Lemma second_document_without_distance :
  default [] (QueryResult.documents Samples.short_distances) !! 1%nat
    = Some (Some "second"%string)
  /\ default [] (QueryResult.distances Samples.short_distances) !! 1%nat = None
  /\ exists chunk,
       ChromaRepository.chunks_of_raw Samples.short_distances !! 1%nat = Some chunk
       /\ InternalChunk.score chunk = PyFloat.one.
Proof.
  assert (Hdoc : default [] (QueryResult.documents Samples.short_distances) !! 1%nat
                 = Some (Some "second"%string)) by reflexivity.
  assert (Hdist : default [] (QueryResult.distances Samples.short_distances) !! 1%nat
                  = None) by reflexivity.
  split; [exact Hdoc|]. split; [exact Hdist|].
  destruct (missing_distance_scores_one Samples.short_distances 1
              (Some "second"%string) Hdoc Hdist)
    as (chunk & Hchunk & _ & Hone & _).
  exists chunk. split; assumption.
Defined.

(* ===================================================================== *)
(** * Part IV. Further properties of the code                             *)
(* ===================================================================== *)

(** ** More on the selection *)

Section SelectionFacts.
Import RAGService PyFloatFacts.

Lemma insert_desc_perm (c : InternalChunk.t) (l : list InternalChunk.t) :
  insert_desc c l ≡ₚ c :: l.
Proof.
  induction l as [|d l IH]; cbn; [reflexivity|].
  destruct (PyFloat.ltb _ _); [|reflexivity].
  rewrite IH. apply Permutation_swap.
Qed.

Lemma sort_perm (l : list InternalChunk.t) : sort_by_score_desc l ≡ₚ l.
Proof.
  induction l as [|c l IH]; cbn; [reflexivity|].
  rewrite insert_desc_perm. constructor. exact IH.
Qed.

Lemma total_text_len_perm (l1 l2 : list InternalChunk.t) :
  l1 ≡ₚ l2 -> total_text_len l1 = total_text_len l2.
Proof.
  induction 1; rewrite ?total_text_len_cons; lia.
Qed.

Lemma leb_refl (x : float) : PyFloat.is_nan x = false -> PyFloat.leb x x = true.
Proof. by_keys. Qed.

(** Sorting a list that is sorted already changes nothing. *)
Lemma sort_of_sorted (l : list InternalChunk.t) :
  StronglySorted descending l -> sort_by_score_desc l = l.
Proof.
  induction 1 as [|c l Hs IH Hall]; cbn; [reflexivity|].
  fold (sort_by_score_desc l). rewrite IH.
  destruct l as [|d l]; [reflexivity|]. cbn.
  apply Forall_cons in Hall as [Hd _]. unfold descending in Hd.
  rewrite (leb_ltb_false _ _ Hd). reflexivity.
Qed.

Lemma bool_filter_all {A} (f : A -> bool) (l : list A) :
  Forall (fun x => f x = true) l -> List.filter f l = l.
Proof.
  induction 1 as [|x l Hx _ IH]; cbn; [reflexivity|].
  rewrite Hx, IH. reflexivity.
Qed.

Lemma greedy_all_fit (ms mc : Z) (l : list InternalChunk.t) (n t : Z) :
  n + Z.of_nat (length l) <= ms ->
  t + total_text_len l <= mc ->
  Spec.greedy ms mc l n t = l.
Proof.
  revert n t. induction l as [|c l IH]; intros n t Hn Ht; [reflexivity|].
  rewrite total_text_len_cons in Ht. cbn [length] in Hn.
  pose proof (total_text_len_nonneg l). cbn [Spec.greedy].
  replace (n <? ms) with true by lia.
  replace (t + PyStr.len (InternalChunk.text c) <=? mc) with true by lia.
  cbn [andb]. f_equal. apply IH; lia.
Qed.

Lemma greedy_no_budget (ms mc : Z) (l : list InternalChunk.t) (n t : Z) :
  mc < t -> Spec.greedy ms mc l n t = [].
Proof.
  intros Ht. induction l as [|c l IH]; cbn; [reflexivity|].
  pose proof (len_nonneg (InternalChunk.text c)).
  replace (t + PyStr.len (InternalChunk.text c) <=? mc) with false by lia.
  rewrite andb_false_r. exact IH.
Qed.

Lemma greedy_idempotent (ms mc : Z) (l : list InternalChunk.t) (n t : Z) :
  Spec.greedy ms mc (Spec.greedy ms mc l n t) n t = Spec.greedy ms mc l n t.
Proof.
  revert n t. induction l as [|c l IH]; intros n t; cbn; [reflexivity|].
  destruct (_ && _) eqn:Hacc; [|apply IH].
  cbn [Spec.greedy]. rewrite Hacc. f_equal. apply IH.
Qed.

(** The head of the walk's result is the first chunk that fits; the chunks
    in front of it are too long for the whole budget. *)
Lemma greedy_head (ms mc : Z) (l : list InternalChunk.t) (c : InternalChunk.t)
    (out : list InternalChunk.t) :
  Spec.greedy ms mc l 0 0 = c :: out ->
  exists pre post,
    l = pre ++ c :: post
    /\ Forall (fun d => mc < PyStr.len (InternalChunk.text d)) pre
    /\ PyStr.len (InternalChunk.text c) <= mc.
Proof.
  induction l as [|d l IH]; cbn; [discriminate|].
  destruct (0 <? ms) eqn:Hms; cbn.
  - destruct (_ <=? _) eqn:Hfit.
    + intros [= -> _]. exists [], l. repeat split; [constructor | lia].
    + intros Hrest. destruct (IH Hrest) as (pre & post & -> & Hpre & Hc).
      exists (d :: pre), post. repeat split; [|exact Hc].
      constructor; [lia | exact Hpre].
  - intros Hrest. rewrite greedy_full in Hrest by lia. discriminate.
Qed.

Lemma submseteq_NoDup {A} (l1 l2 : list A) : l1 ⊆+ l2 -> NoDup l2 -> NoDup l1.
Proof.
  intros [k Hk]%submseteq_Permutation Hnd. rewrite Hk in Hnd.
  apply NoDup_app in Hnd. tauto.
Qed.

Context `{Settings}.

Lemma filtered_perm (chunks : list InternalChunk.t) :
  filtered chunks ≡ₚ List.filter (score_ok retrieval_min_score) chunks.
Proof. apply sort_perm. Qed.

Lemma select_chunks_submseteq (chunks : list InternalChunk.t) (max_sources : Z) :
  _select_chunks chunks max_sources ⊆+ chunks.
Proof.
  transitivity (filtered chunks);
    [apply sublist_submseteq, select_chunks_sublist|].
  transitivity (List.filter (score_ok retrieval_min_score) chunks);
    [apply Permutation_submseteq, filtered_perm|].
  apply sublist_submseteq, bool_filter_sublist.
Qed.

Lemma select_chunks_sorted (chunks : list InternalChunk.t) (max_sources : Z) :
  StronglySorted descending (_select_chunks chunks max_sources).
Proof.
  eapply StronglySorted_sublist;
    [apply select_chunks_sublist | apply filtered_sorted].
Qed.

End SelectionFacts.

Section SelectionExtras.
Import RAGService PyFloatFacts.
Context `{Settings}.

(** X1. When the chunks that pass the threshold are at most [max_sources]
    and their texts fit the budget together, all of them are selected: the
    selection is the whole filtered, sorted list. *)
Theorem select_chunks_all_when_fitting
    (chunks : list InternalChunk.t) (max_sources : Z) :
  Z.of_nat (length (List.filter (score_ok retrieval_min_score) chunks))
    <= max_sources ->
  total_text_len (List.filter (score_ok retrieval_min_score) chunks)
    <= max_context_characters ->
  _select_chunks chunks max_sources = filtered chunks
  /\ _select_chunks chunks max_sources
       ≡ₚ List.filter (score_ok retrieval_min_score) chunks.
Proof.
  intros Hcount Hlen.
  assert (Heq : _select_chunks chunks max_sources = filtered chunks).
  { rewrite select_chunks_greedy. apply greedy_all_fit.
    - rewrite (Permutation_length (filtered_perm chunks)). lia.
    - rewrite (total_text_len_perm _ _ (filtered_perm chunks)). lia. }
  split; [exact Heq|]. rewrite Heq. apply filtered_perm.
Qed.

(** X2. A cap of zero or less, or a negative budget, selects nothing. *)
Theorem select_chunks_nothing_without_room
    (chunks : list InternalChunk.t) (max_sources : Z) :
  max_sources <= 0 \/ max_context_characters < 0 ->
  _select_chunks chunks max_sources = [].
Proof.
  intros [Hms|Hmc]; rewrite select_chunks_greedy.
  - apply greedy_full, Hms.
  - apply greedy_no_budget, Hmc.
Qed.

——

**EXERCISE**:
For this exercise, please output exactly the lines above starting at the line with "StronglySorted descending (_select_chunks" and ending at the line with "(** X1. When", ends included.

**SOLVED PROBLEM**:
  StronglySorted descending (_select_chunks chunks max_sources).
Proof.
  eapply StronglySorted_sublist;
    [apply select_chunks_sublist | apply filtered_sorted].
Qed.

End SelectionFacts.

Section SelectionExtras.
Import RAGService PyFloatFacts.
Context `{Settings}.

(** X1. When the chunks that pass the threshold are at most [max_sources]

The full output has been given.